I didn’t do well in school. You can count the number of ‘A’s I got on one hand. Things generally have never come easily to me, I have had to fight for them. I dropped out of college, out of an apprenticeship and struggled to get into and through University. I’m good at many things, but I don’t think I’ve ever been a natural at anything. The things I’m good at are the result of determination and stubborn disregard for failure. It’s that kind of tenacious student that I’m best able to help because I can identify with them. I find the honour roll perfectionists alien and don’t always know how to work with them to bring out their best. Perhaps the best thing I could have done here was to send another teacher instead.

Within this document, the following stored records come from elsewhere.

Lemma sql_lt_true a b :
  sql_lt a (Some b) = true ↔ ∃ s, a = Some s ∧ s < b.
Proof.
  destruct a as [s|]; simpl.
  - rewrite Z.ltb_lt. split; [by exists s|]. by intros (s' & [= <-] & Hlt).
  - split; [done|]. by intros (s & [=] & _).
Qed.

Lemma is_stuck_true now t j :
  is_stuck now t j = true
  ↔ status j = Processing
    ∧ 0 ≤ t ∧ ∃ s, started_at j = Some s ∧ s < now - t.
Proof.
  unfold is_stuck, datetime_now_minus. rewrite andb_true_iff, is_processing_true.
  destruct (t <? 0) eqn:Ht; simpl.
  - split; [intros [_ Hs]; by destruct (started_at j)|].
    intros (_ & ? & _). lia.
  - rewrite sql_lt_true. replace (now - t * 1) with (now - t) by lia.
    split; [intros [? ?]; split; [done|split; [lia|done]]|].
    by intros (? & _ & ?).
Qed.

Lemma is_old_true now days j :
  is_old now days j = true
  ↔ 0 ≤ days
    ∧ (status j = Completed ∨ status j = Failed)
    ∧ ((∃ t, completed_at j = Some t ∧ t < now - days * 86400)
       ∨ (∃ t, failed_at j = Some t ∧ t < now - days * 86400)).
Proof.
  unfold is_old, is_terminal, datetime_now_minus.
  rewrite andb_true_iff, !orb_true_iff, !bool_decide_eq_true.
  destruct (days <? 0) eqn:Hd; simpl.
  - destruct (completed_at j), (failed_at j); simpl;
      (split; [by intros [_ [?|?]]|]); intros (? & _); lia.
  - rewrite !sql_lt_true. split; [intros [? ?]; split; [lia|done]|].
    by intros (_ & ? & ?).
Qed.

(** C5, as the code has it.  No call of [recover_stuck_jobs], whatever its
    argument, changes the [retry_count] of a row or adds a row.  With no
    timeout it rewrites every [processing] row; with a timeout [t] that fits
    a 64-bit integer it rewrites the [processing] rows whose [started_at]
    lies more than [t] seconds back when [0 <= t], and no row at all when
    [t < 0].  A rewritten row becomes [queued] with the recovery text as
    [error] and is otherwise unchanged, every other row is untouched, and
    the number returned is the number of rows rewritten.  With a timeout
    outside the 64-bit range the call raises [OverflowError] and the table
    stays as it was. *)
Theorem recover_stuck_jobs_spec now timeout (db : DB) :
  let in_range := match timeout with None => true | Some t => int64 t end in
  let stuck (j : Job) :=
    status j = Processing
    ∧ match timeout with
      | None => True
      | Some t => 0 ≤ t ∧ ∃ s, started_at j = Some s ∧ s < now - t
      end in
  let msg := match timeout with
             | None => "Recovered from server restart"
             | Some _ => "Recovered from stuck state"
             end in
  let db' := store_after (recover_stuck_jobs now timeout) db in
  (∀ id j j', db !! id = Some j → db' !! id = Some j' →
     retry_count j' = retry_count j)
  ∧ (∀ id, db !! id = None → db' !! id = None)
  ∧ (in_range = true →
       (∀ id j, db !! id = Some j → stuck j →
          db' !! id =
            Some {| notebook_id := notebook_id j; document_id := document_id j;
                    content := content j; status := Queued;
                    priority := priority j; retry_count := retry_count j;
                    max_retries := max_retries j;
                    created_at := created_at j; started_at := started_at j;
                    completed_at := completed_at j; failed_at := failed_at j;
                    error := Some msg; rowid := rowid j |})
       ∧ (∀ id j, db !! id = Some j → ¬ stuck j → db' !! id = Some j)
       ∧ ∃ ids : list string,
           value_of (recover_stuck_jobs now timeout) db = Ok (length ids)
           ∧ NoDup ids
           ∧ ∀ id, id ∈ ids ↔ ∃ j, db !! id = Some j ∧ stuck j)
  ∧ (in_range = false →
       value_of (recover_stuck_jobs now timeout) db = Raise overflow_error
       ∧ db' = db).
Proof.
  intros in_range stuck msg db'.
  destruct in_range eqn:Hrange; subst in_range.
  2:{ destruct timeout as [t|]; [|done].
      assert (Hrun : recover_stuck_jobs now (Some t) db = (Raise overflow_error, db))
        by (by rewrite recover_stuck_jobs_run, Hrange).
      assert (Hdb : db' = db) by (subst db'; unfold store_after; by rewrite Hrun).
      rewrite Hdb. split; [congruence|]. split; [done|]. split; [done|].
      intros _. unfold value_of. by rewrite Hrun. }
  set (P := match timeout with
            | None => is_processing
            | Some t => is_stuck now t
            end).
  assert (Hrun : recover_stuck_jobs now timeout db
                 = (Ok (count_where P db), update_where P (set_recovered msg) db)).
  { rewrite recover_stuck_jobs_run. subst P msg.
    destruct timeout; [by rewrite Hrange|done]. }
  assert (HP : ∀ j, P j = true ↔ stuck j).
  { intros j. subst P stuck. destruct timeout as [t|]; simpl.
    - apply is_stuck_true.
    - rewrite is_processing_true. split; [done|by intros [? _]]. }
  assert (Hdb' : ∀ id, db' !! id
                       = (λ j, if P j then set_recovered msg j else j) <$> db !! id).
  { intros id. subst db'. unfold store_after. rewrite Hrun. simpl.
    apply lookup_update_where. }
  split; [|split; [|split; [|done]]].
  - intros id j j' Hj. rewrite Hdb', Hj. simpl. intros [= <-].
    by destruct (P j).
  - intros id Hnone. by rewrite Hdb', Hnone.
  - intros _. split; [|split].
    + intros id j Hj Hs. rewrite Hdb', Hj. simpl.
      apply HP in Hs. by rewrite Hs.
    + intros id j Hj Hs. rewrite Hdb', Hj. simpl.
      destruct (P j) eqn:HPj; [|done]. by apply HP in HPj.
    + destruct (count_where_ids P db) as (ids & Hnd & Hlen & Hids).
      exists ids. unfold value_of. rewrite Hrun. simpl. rewrite Hlen.
      split; [done|]. split; [done|].
      intros id. rewrite Hids. by setoid_rewrite HP.
Qed.

Lemma recover_stuck_jobs_spec_witness :
  store_after (recover_stuck_jobs 1000 (Some 600)) sample_db !! "job"
  = Some (mkJob "nb" "doc" "text" Queued 0 1 2 100 (Some 110) None None
                (Some "Recovered from stuck state") 1).
Proof.
  destruct (recover_stuck_jobs_spec 1000 (Some 600) sample_db)
    as (_ & _ & Hin & _).
  destruct (Hin eq_refl) as (Hstuck & _).
  apply (Hstuck "job" sample_job); [reflexivity|].
  split; [reflexivity|]. split; [lia|].
  exists 110. split; [reflexivity|lia].
Defined.

(** C5, as the claim states it, fails for two kinds of numeric timeout.
    The row of [sample_db] is [processing] and was started at instant 110.
    At instant 1000 with the timeout [-5] it was started before
    [1000 - (-5)], yet it is not set back to [queued]: the modifier text
    is ['--5 seconds'], [datetime] gives [NULL] and no row matches.  With
    the timeout [2^63] the call returns no number: binding the argument
    raises [OverflowError]. *)
Lemma recover_stuck_jobs_numeric_timeout_refused :
  sample_db !! "job" = Some sample_job
  ∧ status sample_job = Processing
  ∧ (∃ s, started_at sample_job = Some s ∧ s < 1000 - (-5))
  ∧ recover_stuck_jobs 1000 (Some (-5)) sample_db = (Ok 0%nat, sample_db)
  ∧ recover_stuck_jobs 1000 (Some (2 ^ 63)) sample_db
    = (Raise overflow_error, sample_db).
Proof.
  split; [reflexivity|]. split; [reflexivity|]. split; [|split].
  - exists 110. split; [reflexivity|lia].
  - reflexivity.
  - reflexivity.
Qed.
(** * unravel: tensor maps, alpha surfaces and volume overlays

    A shallow embedding of [TIME/utils.py] (tract_to_ROI, peaks_to_RGB,
    tensor_to_DTI) and [unravel/viz.py] (grayscale_to_rgb,
    overlap_volumes, convert_to_gif, compute_alpha_surface).

    numpy arrays are modelled as a shape together with an indexing
    function; float64 values are Rocq's primitive binary64 floats;
    Python exceptions are an explicit error result; process-wide or heap
    state is threaded explicitly.  All arrays are float64 arrays.  In
    [unravel/viz.py] floating-point operations are those of an error
    state of numpy under which they do not raise (see [quiet]); the
    spline order of scipy's zoom is a natural number. *)

From Stdlib Require Import List ZArith Lia Bool String Floats Reals Sorted
  Permutation.
From stdpp Require Import base list.
Import ListNotations.
(** The join of [update_description] ends the update: the call returned
    without success, or was refused with one of the three codes that the
    handler does not tolerate. *)
Definition join_refused (a : reply) : bool :=
  match a with
  | Returns r => negb (ok r)
  | Fails code _ _ =>
      existsb (String.eqb code)
        ["method_not_supported_for_channel_type"; "channel_not_found"; "missing_scope"]
  | Crashes _ => false
  end.

(** A page of a listing that came back with [ok], and the channels of a
    page. *)
Definition good_page (p : page_reply) : bool :=
  match p with PageReturns p => page_ok p | _ => false end.

Definition channels_of (p : page_reply) : list Conv.t :=
  match p with PageReturns p => channels p | _ => [] end.

(** What the requests of the pages after the first leave in the history: a
    pause of one second, then the request, for each of them. *)
Fixpoint paging (following : nat) : list event :=
  match following with
  | 0 => []
  | S n => Sleep 1 :: Call (conversations_list true) :: paging n
  end.

(** The error of the snapshot accessor for an error code of the service. *)
Definition scope_or (code : string) (otherwise : exn) : exn :=
  if existsb (String.eqb code) ["missing_scope"; "invalid_auth"] then
    ValueError ("Missing required scopes or invalid authentication. "
                ++ "Ensure your token has channels:read and groups:read scopes.")
  else otherwise.

(** The exception that a page which is not good sets off in the snapshot
    accessor.  For a page that came back without [ok] it is the error that
    the accessor raises itself, with the page as its response, unless the
    code of the page ([unknown_error] when it has none) is one of the
    two. *)
Definition listing_failure (p : page_reply) : exn :=
  match p with
  | PageReturns p =>
      let code := match page_error p with Some code => code | None => "unknown_error" end in
      scope_or code (SlackPageError p)
  | PageFails code retry_after text =>
      scope_or code (SlackApiError code retry_after text)
  | PageCrashes text => OtherError text
  end.

(** A line that ends the prompt, the lines as events of the history, and the
    way in which a deciding line ends the gate. *)
Definition decisive (line : string) : bool :=
  existsb (String.eqb (Py.lower line)) ["q"; "y"; "n"].

Definition typed (lines : list string) : list event :=
  map (fun line => Input (Some line)) lines.

Definition decision {A} (line : string) : outcome bool A :=
  if String.eqb (Py.lower line) "q"
  then Raised (KeyboardInterrupt "User requested to quit")
  else Returned (String.eqb (Py.lower line) "y").

(** [offline st st']: between [st] and [st'] the terminal was left alone;
    what happened was calls and pauses, and no line was read. *)
Definition offline (st st' : state) : Prop :=
  stdin st' = stdin st
  /\ exists evs, since st st' evs /\ forallb not_input evs = true.

(** The records that a run counts: those that end as successful, failed or
    skipped. *)
Definition processed (acc : ExecutionSummary) : nat :=
  successful acc + failed acc + skipped acc.

(** [subsequence l l']: [l] is [l'] without some of its elements. *)
Inductive subsequence {A : Type} : list A -> list A -> Prop :=
| subsequence_nil : subsequence [] []
| subsequence_skip x l l' : subsequence l l' -> subsequence l (x :: l')
| subsequence_take x l l' : subsequence l l' -> subsequence (x :: l) (x :: l').

(** A record that the loop passes over without counting it: it has its
    identity field and its name, and its action is empty or [keep]. *)
Definition inert (ch : ChannelRecord) : bool :=
  valid ch
  && match action ch with
     | Some a => negb (Py.truthy (Py.lower a)) || String.eqb (Py.lower a) (value KEEP)
     | None => false
     end.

If I could go back and rerun this week over and over again Groundhog Day style, that would be one of the variations I’d try.
I’m most effective helping the stubborn, scrappy student I have much more in common with attain their mastery than I am trying to aim an honour roll kid at gold. Those scrappy students also play to my love of underdogs. As I said earlier, perhaps expectations are what make this so difficult to take. This time I thought I’d brought a howitzer to a knife fight. As fixated as I am in this moment on failing to medal again, in less fraught moments I’m more about a good struggle than I am about winning – but it’d sure be nice, just once, to sit on this long road home with something tangible to show for it.
***
A week after we got back we had an interview with the local paper. When asked what I thought something like Skills Canada does for a student I immediately went to the degree of resilience it develops. I truly believe that competition is good for us all, and that competition has to involve winning and losing. At the opening ceremony the MC asked the audience of hundreds of competitors who was going to win a medal, they all started cheering – the unspoken disappointment was left hanging in the air, you can’t all be winners. More people come home disappointed after Skills Nationals than satisfied. That’s no bad thing. My goal as a coach is to find ways to help competitors put their best foot forward. This year has taught me a lot about how I can better do that.